The Company and each Subsidiary shall maintain, or shall cause to be maintained, director’s and officer’s liability insurance with responsible and reputable insurance companies or associations in such amounts and covering such risks as are customarily carried by companies engaged in similar businesses and owning similar properties in the same general areas in which the Company or such Subsidiary operates and on commercially reasonable terms.

ARTICLE VI

MISCELLANEOUS

 

6.1. Termination.

This Agreement shall automatically terminate and be of no further force or effect as of the Termination Date.

 

6.2. Legend on Stock Certificates.

Each certificate representing shares of capital stock that are subject to this Agreement shall bear a legend substantially in the following form:

“THE SALE, TRANSFER, ASSIGNMENT, PLEDGE, OR ENCUMBRANCE OF THE SECURITIES REPRESENTED BY THIS CERTIFICATE AND THE RIGHTS OF THE HOLDER OF SUCH SECURITIES IN RESPECT OF THE ELECTION OF DIRECTORS ARE SUBJECT TO A STOCKHOLDERS’ AGREEMENT DATED AS OF SEPTEMBER 19, 2006 (AS IT MAY BE AMENDED, RESTATED OR OTHERWISE MODIFIED FROM TIME-TO-TIME), AMONG ADDUS HOLDING CORPORATION AND CERTAIN HOLDERS OF ITS OUTSTANDING CAPITAL STOCK. COPIES OF SUCH AGREEMENT MAY BE OBTAINED AT NO COST BY WRITTEN REQUEST MADE BY THE HOLDER OF RECORD OF THIS CERTIFICATE TO THE SECRETARY OF ADDUS HOLDING CORPORATION.”

 

6.3. Governing Law; Dispute Resolution.

(a) Governing Law. This Agreement shall be governed by and construed in accordance with the laws of the State of Delaware, without giving effect to any law or rule that would cause the laws of any jurisdiction other than the State of Delaware to be applied.

(b) Dispute Resolution.

(i) Any controversy or claim arising out of or relating to this Agreement (including, without limitation, as to arbitrability), or the breach thereof, shall be settled by individual arbitration (as opposed to class or collective arbitration) administered by a

 

30


Person (the “Arbitrator”) mutually selected by the parties to any such dispute. If the parties are unable to agree upon the Arbitrator, they shall each select an arbitrator and the selected arbitrators shall appoint a separate arbitrator to act as the Arbitrator. For purposes of this Section 6.3(b), (x) if the dispute involves the Investors as a group, a Majority in Interest of the Investors shall act on behalf of the Investors as a group, (y) if the dispute involves the Management Stockholders as a group, a Majority in Interest of the Management Stockholders shall act on behalf of the Management Stockholders as a group, and (z) if the dispute involves the Company, the board of directors of the Company or a duly authorized officer shall act on behalf of the Company.

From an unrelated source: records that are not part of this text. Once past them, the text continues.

(* ===== verification/CioValid.v ===== *)
(** * Which pages a read can use

    The loops over the pages of a request: which part of the request is in a
    page, whether the page has it, and the vectors of the reply to a read. *)
From S2P Require Import Prelude BmapMds ReplReq ReplWalk Lease Slvr SlvrIO Pgcache PgcacheInv Coalesce CoalesceProps Cio CioInv CioFrame CioTop.

(** ** The position of a loop *)

(** The loop over the pages of the range from [off] to [hi] is at page [i]. *)
Definition at_page (off hi : Z) (i : nat) (toff tsize : Z) : Prop :=
  toff = Z.max off (page_align off + Z.of_nat i * BMPC_BUFSZ) ∧ toff + tsize = hi.
Abbreviation page_nth off i := (page_align off + Z.of_nat i * BMPC_BUFSZ).

Lemma page_nth_align off i : page_align (page_nth off i) = page_nth off i.
Proof. rewrite !page_align_eq, bufsz_eq. zdiv. Qed.
Lemma at_start_page off hi : at_page off hi 0 off (hi - off).
Proof. split; [|lia]. pose proof (page_align_bound off). lia. Qed.
Lemma page_span_at off hi i toff tsize : at_page off hi i toff tsize → page_nth off i < hi → off < hi →
  page_span (i =? 0)%nat toff tsize (page_nth off i) = Z.min hi (page_nth off i + BMPC_BUFSZ) - toff.
Proof.
  intros [-> Hhi] Hlt Hoff. pose proof (page_align_bound off). unfold page_span. destruct i as [|i]; simpl (_ =? _)%nat; cbn [andb].
  - destruct (Z.gtb_spec (Z.max off (page_nth off 0)) (page_nth off 0)); lia.
  - rewrite bufsz_eq in *. lia.
Qed.
Lemma at_page_next off hi i toff tsize : at_page off hi i toff tsize → page_nth off (S i) < hi → off < hi →
  let n := page_span (i =? 0)%nat toff tsize (page_nth off i) in at_page off hi (S i) (toff + n) (tsize - n).
Proof.
  intros Ha Hlt Hoff n. unfold n. rewrite (page_span_at off hi) by (rewrite ?bufsz_eq in *; lia || done). destruct Ha as [-> Hhi]. pose proof (page_align_bound off).
  unfold at_page. rewrite bufsz_eq in *. split; lia.
Qed.
Lemma prange_nth a n i p : prange a n !! i = Some p → p = a + Z.of_nat i * BMPC_BUFSZ ∧ (i < n)%nat.
Proof.
  revert a i. induction n as [|n IH]; intros a i; simpl; [by rewrite lookup_nil|]. destruct i as [|i]; simpl; [intros [= <-]; lia|].
  intros [-> ?]%IH. lia.
Qed.

(** ** The check *)
Definition valid_in (r : biorq) (p : Z) (e : bmpce) : Prop :=
  pfl e BMPCEF_DATARDY = true ∨ (bmpce_start e ≤ Z.max (biorq_off r) p ∧ Z.min (biorq_voff_get r) (p + BMPC_BUFSZ) ≤ bmpce_start e + bmpce_len e).
Definition pages_at (m : gmap Z bmpce) (l : list Z) : Prop := ∀ p, p ∈ l → ∃ e, m !! p = Some e ∧ bmpce_off e = p.

Lemma wp_page_valid_loop r idx p e pages : ∀ i toff tsize s (Q : bool → pcache → Prop),
  pages_at (pc_tree s) pages → (i ≤ idx)%nat → pages !! (idx - i)%nat = Some p → pc_tree s !! p = Some e →
  (∀ v : bool, (v = false → pfl e BMPCEF_DATARDY = false) →
    (at_page (biorq_off r) (biorq_voff_get r) i toff tsize → biorq_off r < biorq_voff_get r →
     (∃ n, pages = prange (page_nth (biorq_off r) i) n) → (∀ q, q ∈ pages → q < biorq_voff_get r) → v = true ↔ valid_in r p e) → Q v s) →
  wp (page_valid_loop pages i idx toff tsize) Q s.
Proof.
  induction pages as [|p0 pages IH]; intros i toff tsize s Q Hpg Hi Hp He HQ; [by rewrite lookup_nil in Hp|].
  destruct (Hpg p0 ltac:(left)) as (e0 & He0 & Ho). simpl. wp_step. eapply wp_getPg; [done|]. rewrite Ho. destruct (Nat.eqb_spec i idx) as [->|Hne]; cbn [negb].
  - rewrite Nat.sub_diag in Hp. simpl in Hp. injection Hp as ->. rewrite He in He0. injection He0 as <-.
    destruct (pfl e BMPCEF_DATARDY) eqn:Hr; wp_step; apply HQ; try done; [intros; split; [by left|done]|].
    intros Hat Hlt [n Hn] Hall. destruct n as [|n]; [done|]. simpl in Hn. injection Hn as -> _. rewrite (page_span_at _ _ _ _ _ Hat) by (done || apply Hall; left).
    destruct Hat as [-> Hhi]. unfold valid_in. rewrite Hr, andb_true_iff, Z.geb_le, Z.leb_le. split; [intros; right; lia|intros [|]; [done|lia]].
  - destruct (idx - i)%nat as [|k] eqn:Hk; [lia|]. simpl in Hp. apply IH; [|lia|by replace (idx - S i)%nat with k by lia|done|].
    + intros q Hq. apply Hpg. by right.
    + intros v Hv Hat. apply HQ; [done|]. intros Ha Hlt [n Hn] Hall. destruct n as [|n]; [done|]. simpl in Hn. injection Hn as -> ->.
      apply Hat; [|done| |intros q Hq; apply Hall; by right].
      * apply at_page_next; [done| |done]. destruct n as [|n]; [simpl in Hp; by rewrite lookup_nil in Hp|]. specialize (Hall (page_nth (biorq_off r) i + BMPC_BUFSZ) ltac:(right; left)). lia.
      * exists n. f_equal. lia.
Qed.
(** What [msl_biorq_page_valid] tells. *)
Lemma wp_page_valid r i p e s (Q : bool → pcache → Prop) :
  full_pages r (biorq_pages r) → pages_at (pc_tree s) (biorq_pages r) → biorq_pages r !! i = Some p → pc_tree s !! p = Some e →
  (∀ v : bool, (v = false → pfl e BMPCEF_DATARDY = false) → (rfl r BIORQ_READAHEAD = false → v = true ↔ valid_in r p e) → Q v s) →
  wp (msl_biorq_page_valid r i) Q s.
Proof.
  intros Hf Hpg Hp He HQ. unfold msl_biorq_page_valid. eapply wp_page_valid_loop; [done|lia|by rewrite Nat.sub_0_r|done|].
  intros v Hv Hat. apply HQ; [done|]. intros Hra. unfold full_pages in Hf. rewrite Hra in Hf. destruct Hf as (F1 & F2 & F3 & F4). unfold biorq_voff_get in *.
  apply Hat; [split; [pose proof (page_align_bound (biorq_off r)); lia|done]|lia| |].
  - rewrite F4. unfold biorq_page_offs. eexists. f_equal. lia.
  - intros q Hq. rewrite F4 in Hq. apply elem_of_page_offs in Hq; lia.
Qed.

(** ** The vectors of a reply *)
Lemma wp_copyout_loop r hi n : ∀ i toff tsize s (Q : list iovec * Z → pcache → Prop),
  full_pages r (biorq_pages r) → rfl r BIORQ_READAHEAD = false → pages_at (pc_tree s) (biorq_pages r) →
  (∀ p, p ∈ biorq_pages r → pv (pc_tree s) r p) → (∀ p e, pc_tree s !! p = Some e → 0 < bmpce_ref e) →
  drop i (biorq_pages r) = prange (page_nth (biorq_off r) i) n →
  at_page (biorq_off r) hi i toff tsize ∨ tsize = 0 → biorq_off r < hi → hi ≤ page_nth (biorq_off r) (i + n) ∨ tsize = 0 → 0 ≤ tsize →
  (∀ iovs, (∀ m k, 0 ≤ k < tsize → iov_bytes m iovs k = page_byte m (toff + k)) → Q (iovs, 0) s) →
  wp (copyout_loop r (prange (page_nth (biorq_off r) i) n) i toff tsize) Q s.
Proof.
  induction n as [|n IH]; intros i toff tsize s Q Hf Hra Hpg Hv Href Hd Hat Hoff Hend Hts HQ.
  { simpl. wp_step. assert (tsize = 0) as ->; [|apply HQ; lia]. destruct Hat as [[Ha Hb]|]; [|done]. destruct Hend as [Hend|]; [|done].
    rewrite Nat.add_0_r in Hend. lia. }
  simpl. destruct (Z.eqb_spec tsize 0) as [->|Hn0]; [wp_step; apply HQ; lia|].
  destruct Hat as [Hat|]; [|done]. destruct Hend as [Hend|]; [|done].
  assert (biorq_pages r !! i = Some (page_nth (biorq_off r) i)) as Hp.
  { rewrite <-(Nat.add_0_r i) at 1. rewrite <-lookup_drop, Hd. done. }
  destruct (Hpg (page_nth (biorq_off r) i)) as (e & He & Ho); [by eapply list_elem_of_lookup_2|].
  assert (page_nth (biorq_off r) i < hi) as Hlt by (destruct Hat; pose proof (page_align_bound (biorq_off r)); lia).
  wp_step. eapply wp_getPg; [done|]. rewrite Ho. pose proof (page_align_bound (biorq_off r)) as Hb.
  pose proof (page_span_at _ _ _ _ _ Hat Hlt Hoff) as Hsp. set (nb := page_span _ _ _ _) in *.
  wp_step. apply wp_assert. { destruct Hat as [-> _]. destruct i as [|i]; [|done]. apply orb_true_iff. right. apply Z.ltb_lt. lia. }
  wp_step. eapply wp_page_valid; [done|done|exact Hp|done|]. intros v _ Hvi. wp_step. apply wp_assert.
  { apply Hvi; [done|]. destruct (Hv (page_nth (biorq_off r) i)) as (e0 & He0 & Hval); [by eapply list_elem_of_lookup_2|]. rewrite He in He0. by injection He0 as <-. }
  wp_step. apply wp_assert; [specialize (Href _ _ He); lia|]. wp_step. apply wp_assert; [lia|]. wp_step.
  assert (∀ iovs m k, 0 ≤ k < nb → iov_bytes m ({| iov_page := page_nth (biorq_off r) i; iov_off := if (i =? 0)%nat && (toff >? page_nth (biorq_off r) i) then toff - page_nth (biorq_off r) i else 0; iov_len := nb |} :: iovs) k = page_byte m (toff + k)) as Hhead.
  { intros iovs m k Hk. simpl. destruct (Z.ltb_spec k nb); [|lia]. unfold page_byte. destruct Hat as [Ht Hhi].
    rewrite (page_align_uniq (toff + k) (page_nth (biorq_off r) i)); [|apply page_nth_align|lia]. destruct (m !! page_nth (biorq_off r) i); [|done]. f_equal.
    destruct i as [|i]; simpl (_ =? _)%nat; cbn [andb]; [destruct (Z.gtb_spec toff (page_nth (biorq_off r) 0)); lia|rewrite bufsz_eq in *; lia]. }
  assert (page_nth (biorq_off r) i + BMPC_BUFSZ = page_nth (biorq_off r) (S i)) as Hnx by lia. rewrite Hnx.
  apply IH; try done.
  - rewrite <-Hnx. replace (S i) with (i + 1)%nat by lia. rewrite <-drop_drop, Hd. done.
  - destruct (decide (page_nth (biorq_off r) (S i) < hi)); [left; by apply at_page_next|right]. destruct Hat as [_ <-]. lia.
  - left. by replace (S i + n)%nat with (i + S n)%nat by lia.
  - destruct Hat as [-> <-]. lia.
  - intros iovs Hby. wp_step. apply HQ. intros m k Hk. destruct (decide (k < nb)); [apply Hhead; lia|]. simpl.
    destruct (Z.ltb_spec k nb); [lia|]. rewrite Hby by lia. f_equal. lia.
Qed.

(** The reply to a read, when the pages have what it asks for: as much of the
    request as the file has. *)
Definition read_len (fsz : Z) (r : biorq) : Z := Z.max 0 (Z.min (biorq_len r) (fsz - biorq_off r)).
Lemma wp_copyout fsz r s (Q : list iovec * Z → pcache → Prop) :
  full_pages r (biorq_pages r) → rfl r BIORQ_READAHEAD = false → pages_at (pc_tree s) (biorq_pages r) →
  (∀ p, p ∈ biorq_pages r → pv (pc_tree s) r p) → (∀ p e, pc_tree s !! p = Some e → 0 < bmpce_ref e) →
  (∀ iovs, (∀ m k, 0 ≤ k < read_len fsz r → iov_bytes m iovs k = page_byte m (biorq_off r + k)) → Q (iovs, read_len fsz r) s) →
  wp (msl_pages_copyout fsz r) Q s.
Proof.
  intros Hf Hra Hpg Hv Href HQ. unfold msl_pages_copyout. pose proof Hf as Hf'. unfold full_pages in Hf'. rewrite Hra in Hf'. destruct Hf' as (F1 & F2 & F3 & F4).
  set (ts := if _ >? _ then _ else _). assert (read_len fsz r = Z.max 0 ts) as Hts.
  { unfold ts, read_len, biorq_voff_get. destruct (Z.gtb_spec (biorq_off r + biorq_len r) fsz); lia. }
  rewrite Hts in *. destruct (Z.leb_spec ts 0); [wp_step; replace (Z.max 0 ts) with 0 in * by lia; apply HQ; lia|].
  assert (ts ≤ biorq_len r) by (unfold ts, biorq_voff_get in *; destruct (Z.gtb_spec (biorq_off r + biorq_len r) fsz); lia).
  wp_step. unfold biorq_page_offs in F4. rewrite npages_eq in F4 by done. set (n := Z.to_nat _) in F4.
  assert (prange (page_align (biorq_off r)) n = prange (page_nth (biorq_off r) 0) n) as Hpr by (f_equal; lia). rewrite F4 at 1. rewrite Hpr.
  apply (wp_copyout_loop r (biorq_off r + ts)); try done.
  - simpl. by rewrite F4, Hpr.
  - left. split; pose proof (page_align_bound (biorq_off r)); lia.
  - lia.
  - left. simpl. rewrite page_align_eq. unfold n. rewrite bufsz_eq. zdiv.
  - lia.
  - intros iovs Hby. wp_step. apply wp_assert; [by destruct (biorq_pages r)|]. wp_step. replace (ts - 0) with (Z.max 0 ts) by lia. apply HQ. intros m k Hk. apply Hby. lia.
Qed.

(ii) In the event of any dispute, claim, question or disagreement arising from or relating to this Agreement, or the breach hereof or thereof, the parties shall use their commercially reasonable efforts to resolve the dispute, claim, question or disagreement. To this effect, each party to the dispute shall appoint a representative (a “Representative”) and the appointed Representatives will meet in person or by telephone within ten (10) Business Days of any party’s receipt of a written notice informing that party of the existence of a dispute, claim, question or disagreement. If the Representatives do not resolve or settle the matter within ten (10) Business Days after the initial meeting, or following any longer period as the parties may agree to in writing, the Representatives shall then immediately submit the dispute to binding arbitration in accordance with this Section 6.3(b).

(iii) The arbitration hearing shall commence within ninety (90) calendar days after the Arbitrator is selected, unless the Representatives agree to extend this time period. The arbitration shall take place in New York, New York.

(iv) The arbitration shall be conducted pursuant to the Federal Rules of Procedure and the Federal Rules of Evidence. The Arbitrator will have full power to give directions and make such orders as the Arbitrator deems just. Nonetheless, the Arbitrator explicitly shall not have the authority, power, or right to alter, change, amend, modify, add, or subtract from any provision of this Agreement.

(v) The Arbitrator shall issue a written decision within thirty (30) days after the conclusion of the arbitration hearing, which decision shall be rendered without reference to the reason for the arbitrator’s decision or any citation to precedent. The agreement to arbitrate will be specifically enforceable. The award rendered by the arbitrator shall be final and binding (absent fraud or manifest error), and any arbitration award may be enforced by judgment entered in any court of competent jurisdiction. The fees and expenses of the arbitrator shall be allocated between the parties to the dispute in the same proportion that the aggregate amount of the disputed items submitted to the Arbitrator that is unsuccessfully disputed by each such party (as finally determined by the Arbitrator) bears to the total amount of such disputed items so submitted.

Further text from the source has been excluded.